Return the records that follow, matching each one exactly.

[Start of section]

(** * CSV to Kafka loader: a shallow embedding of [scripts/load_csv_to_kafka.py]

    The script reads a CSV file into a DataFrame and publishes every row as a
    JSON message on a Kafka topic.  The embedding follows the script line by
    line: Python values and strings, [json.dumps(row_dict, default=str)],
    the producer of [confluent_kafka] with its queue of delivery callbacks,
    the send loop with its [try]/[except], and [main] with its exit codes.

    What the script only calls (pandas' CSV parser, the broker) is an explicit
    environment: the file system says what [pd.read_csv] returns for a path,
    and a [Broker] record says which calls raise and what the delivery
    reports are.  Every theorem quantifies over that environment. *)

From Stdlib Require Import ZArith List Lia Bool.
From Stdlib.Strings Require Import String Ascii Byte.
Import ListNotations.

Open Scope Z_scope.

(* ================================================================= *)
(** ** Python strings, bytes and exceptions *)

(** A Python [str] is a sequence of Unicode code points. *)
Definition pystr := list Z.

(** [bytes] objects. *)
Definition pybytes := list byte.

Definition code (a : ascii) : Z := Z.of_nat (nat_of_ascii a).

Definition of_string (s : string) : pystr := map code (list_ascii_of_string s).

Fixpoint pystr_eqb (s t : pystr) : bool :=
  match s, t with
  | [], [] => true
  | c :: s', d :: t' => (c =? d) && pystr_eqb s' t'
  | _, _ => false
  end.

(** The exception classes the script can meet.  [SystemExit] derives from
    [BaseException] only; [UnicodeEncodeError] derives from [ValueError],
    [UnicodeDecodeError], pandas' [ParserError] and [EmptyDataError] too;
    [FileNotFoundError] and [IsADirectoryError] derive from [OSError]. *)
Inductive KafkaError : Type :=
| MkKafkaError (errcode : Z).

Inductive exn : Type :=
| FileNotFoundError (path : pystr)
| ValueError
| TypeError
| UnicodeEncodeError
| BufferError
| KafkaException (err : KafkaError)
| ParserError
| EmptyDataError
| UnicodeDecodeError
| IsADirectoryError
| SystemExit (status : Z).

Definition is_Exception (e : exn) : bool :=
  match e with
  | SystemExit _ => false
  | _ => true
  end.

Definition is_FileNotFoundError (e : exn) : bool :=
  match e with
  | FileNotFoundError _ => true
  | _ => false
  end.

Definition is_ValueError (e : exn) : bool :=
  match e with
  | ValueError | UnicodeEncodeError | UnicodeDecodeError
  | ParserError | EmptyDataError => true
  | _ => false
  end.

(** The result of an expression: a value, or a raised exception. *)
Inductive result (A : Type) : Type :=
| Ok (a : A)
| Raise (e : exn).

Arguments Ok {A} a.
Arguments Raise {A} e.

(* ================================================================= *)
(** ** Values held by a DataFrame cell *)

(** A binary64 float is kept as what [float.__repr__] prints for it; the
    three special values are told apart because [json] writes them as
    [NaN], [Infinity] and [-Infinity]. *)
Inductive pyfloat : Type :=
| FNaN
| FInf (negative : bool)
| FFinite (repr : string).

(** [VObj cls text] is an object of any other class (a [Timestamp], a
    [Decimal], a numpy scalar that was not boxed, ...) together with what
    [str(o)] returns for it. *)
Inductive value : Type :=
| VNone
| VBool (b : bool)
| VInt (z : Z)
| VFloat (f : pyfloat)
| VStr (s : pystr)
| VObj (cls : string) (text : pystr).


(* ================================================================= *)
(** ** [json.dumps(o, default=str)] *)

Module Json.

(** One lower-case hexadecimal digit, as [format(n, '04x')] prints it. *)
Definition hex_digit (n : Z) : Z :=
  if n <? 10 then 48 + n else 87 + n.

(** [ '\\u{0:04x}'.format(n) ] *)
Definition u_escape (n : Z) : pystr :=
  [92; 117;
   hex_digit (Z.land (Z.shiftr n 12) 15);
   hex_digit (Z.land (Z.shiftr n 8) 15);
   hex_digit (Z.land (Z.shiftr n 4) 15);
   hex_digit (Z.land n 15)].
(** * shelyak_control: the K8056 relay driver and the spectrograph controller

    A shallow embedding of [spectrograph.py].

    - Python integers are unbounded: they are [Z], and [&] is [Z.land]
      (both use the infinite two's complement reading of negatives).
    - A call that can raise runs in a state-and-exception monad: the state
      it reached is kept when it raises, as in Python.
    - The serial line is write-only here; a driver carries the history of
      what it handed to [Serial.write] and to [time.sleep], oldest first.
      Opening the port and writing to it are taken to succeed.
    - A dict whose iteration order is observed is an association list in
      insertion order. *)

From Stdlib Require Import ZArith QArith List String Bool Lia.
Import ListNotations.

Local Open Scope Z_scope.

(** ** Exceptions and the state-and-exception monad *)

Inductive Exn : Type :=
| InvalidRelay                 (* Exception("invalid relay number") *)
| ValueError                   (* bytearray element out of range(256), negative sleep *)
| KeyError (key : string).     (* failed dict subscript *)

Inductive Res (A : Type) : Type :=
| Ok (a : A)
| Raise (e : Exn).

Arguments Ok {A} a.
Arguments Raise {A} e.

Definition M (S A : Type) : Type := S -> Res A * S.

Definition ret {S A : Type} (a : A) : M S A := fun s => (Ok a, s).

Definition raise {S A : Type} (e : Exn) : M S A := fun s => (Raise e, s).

[End of section]

*Expected output*
(** * CSV to Kafka loader: a shallow embedding of [scripts/load_csv_to_kafka.py]

    The script reads a CSV file into a DataFrame and publishes every row as a
    JSON message on a Kafka topic.  The embedding follows the script line by
    line: Python values and strings, [json.dumps(row_dict, default=str)],
    the producer of [confluent_kafka] with its queue of delivery callbacks,
    the send loop with its [try]/[except], and [main] with its exit codes.

    What the script only calls (pandas' CSV parser, the broker) is an explicit
    environment: the file system says what [pd.read_csv] returns for a path,
    and a [Broker] record says which calls raise and what the delivery
    reports are.  Every theorem quantifies over that environment. *)

From Stdlib Require Import ZArith List Lia Bool.
From Stdlib.Strings Require Import String Ascii Byte.
Import ListNotations.

Open Scope Z_scope.

(* ================================================================= *)
(** ** Python strings, bytes and exceptions *)

(** A Python [str] is a sequence of Unicode code points. *)
Definition pystr := list Z.

(** [bytes] objects. *)
Definition pybytes := list byte.

Definition code (a : ascii) : Z := Z.of_nat (nat_of_ascii a).

Definition of_string (s : string) : pystr := map code (list_ascii_of_string s).

Fixpoint pystr_eqb (s t : pystr) : bool :=
  match s, t with
  | [], [] => true
  | c :: s', d :: t' => (c =? d) && pystr_eqb s' t'
  | _, _ => false
  end.

(** The exception classes the script can meet.  [SystemExit] derives from
    [BaseException] only; [UnicodeEncodeError] derives from [ValueError],
    [UnicodeDecodeError], pandas' [ParserError] and [EmptyDataError] too;
    [FileNotFoundError] and [IsADirectoryError] derive from [OSError]. *)
Inductive KafkaError : Type :=
| MkKafkaError (errcode : Z).

Inductive exn : Type :=
| FileNotFoundError (path : pystr)
| ValueError
| TypeError
| UnicodeEncodeError
| BufferError
| KafkaException (err : KafkaError)
| ParserError
| EmptyDataError
| UnicodeDecodeError
| IsADirectoryError
| SystemExit (status : Z).

Definition is_Exception (e : exn) : bool :=
  match e with
  | SystemExit _ => false
  | _ => true
  end.

Definition is_FileNotFoundError (e : exn) : bool :=
  match e with
  | FileNotFoundError _ => true
  | _ => false
  end.

Definition is_ValueError (e : exn) : bool :=
  match e with
  | ValueError | UnicodeEncodeError | UnicodeDecodeError
  | ParserError | EmptyDataError => true
  | _ => false
  end.

(** The result of an expression: a value, or a raised exception. *)
Inductive result (A : Type) : Type :=
| Ok (a : A)
| Raise (e : exn).

Arguments Ok {A} a.
Arguments Raise {A} e.

(* ================================================================= *)
(** ** Values held by a DataFrame cell *)

(** A binary64 float is kept as what [float.__repr__] prints for it; the
    three special values are told apart because [json] writes them as
    [NaN], [Infinity] and [-Infinity]. *)
Inductive pyfloat : Type :=
| FNaN
| FInf (negative : bool)
| FFinite (repr : string).

(** [VObj cls text] is an object of any other class (a [Timestamp], a
    [Decimal], a numpy scalar that was not boxed, ...) together with what
    [str(o)] returns for it. *)
Inductive value : Type :=
| VNone
| VBool (b : bool)
| VInt (z : Z)
| VFloat (f : pyfloat)
| VStr (s : pystr)
| VObj (cls : string) (text : pystr).


(* ================================================================= *)
(** ** [json.dumps(o, default=str)] *)

Module Json.

(** One lower-case hexadecimal digit, as [format(n, '04x')] prints it. *)
Definition hex_digit (n : Z) : Z :=
  if n <? 10 then 48 + n else 87 + n.

(** [ '\\u{0:04x}'.format(n) ] *)
Definition u_escape (n : Z) : pystr :=
  [92; 117;
   hex_digit (Z.land (Z.shiftr n 12) 15);
   hex_digit (Z.land (Z.shiftr n 8) 15);
   hex_digit (Z.land (Z.shiftr n 4) 15);
   hex_digit (Z.land n 15)].
(** * shelyak_control: the K8056 relay driver and the spectrograph controller

    A shallow embedding of [spectrograph.py].

    - Python integers are unbounded: they are [Z], and [&] is [Z.land]
      (both use the infinite two's complement reading of negatives).
    - A call that can raise runs in a state-and-exception monad: the state
      it reached is kept when it raises, as in Python.
    - The serial line is write-only here; a driver carries the history of
      what it handed to [Serial.write] and to [time.sleep], oldest first.
      Opening the port and writing to it are taken to succeed.
    - A dict whose iteration order is observed is an association list in
      insertion order. *)

From Stdlib Require Import ZArith QArith List String Bool Lia.
Import ListNotations.

Local Open Scope Z_scope.

(** ** Exceptions and the state-and-exception monad *)

Inductive Exn : Type :=
| InvalidRelay                 (* Exception("invalid relay number") *)
| ValueError                   (* bytearray element out of range(256), negative sleep *)
| KeyError (key : string).     (* failed dict subscript *)

Inductive Res (A : Type) : Type :=
| Ok (a : A)
| Raise (e : Exn).

Arguments Ok {A} a.
Arguments Raise {A} e.

Definition M (S A : Type) : Type := S -> Res A * S.

Definition ret {S A : Type} (a : A) : M S A := fun s => (Ok a, s).

Definition raise {S A : Type} (e : Exn) : M S A := fun s => (Raise e, s).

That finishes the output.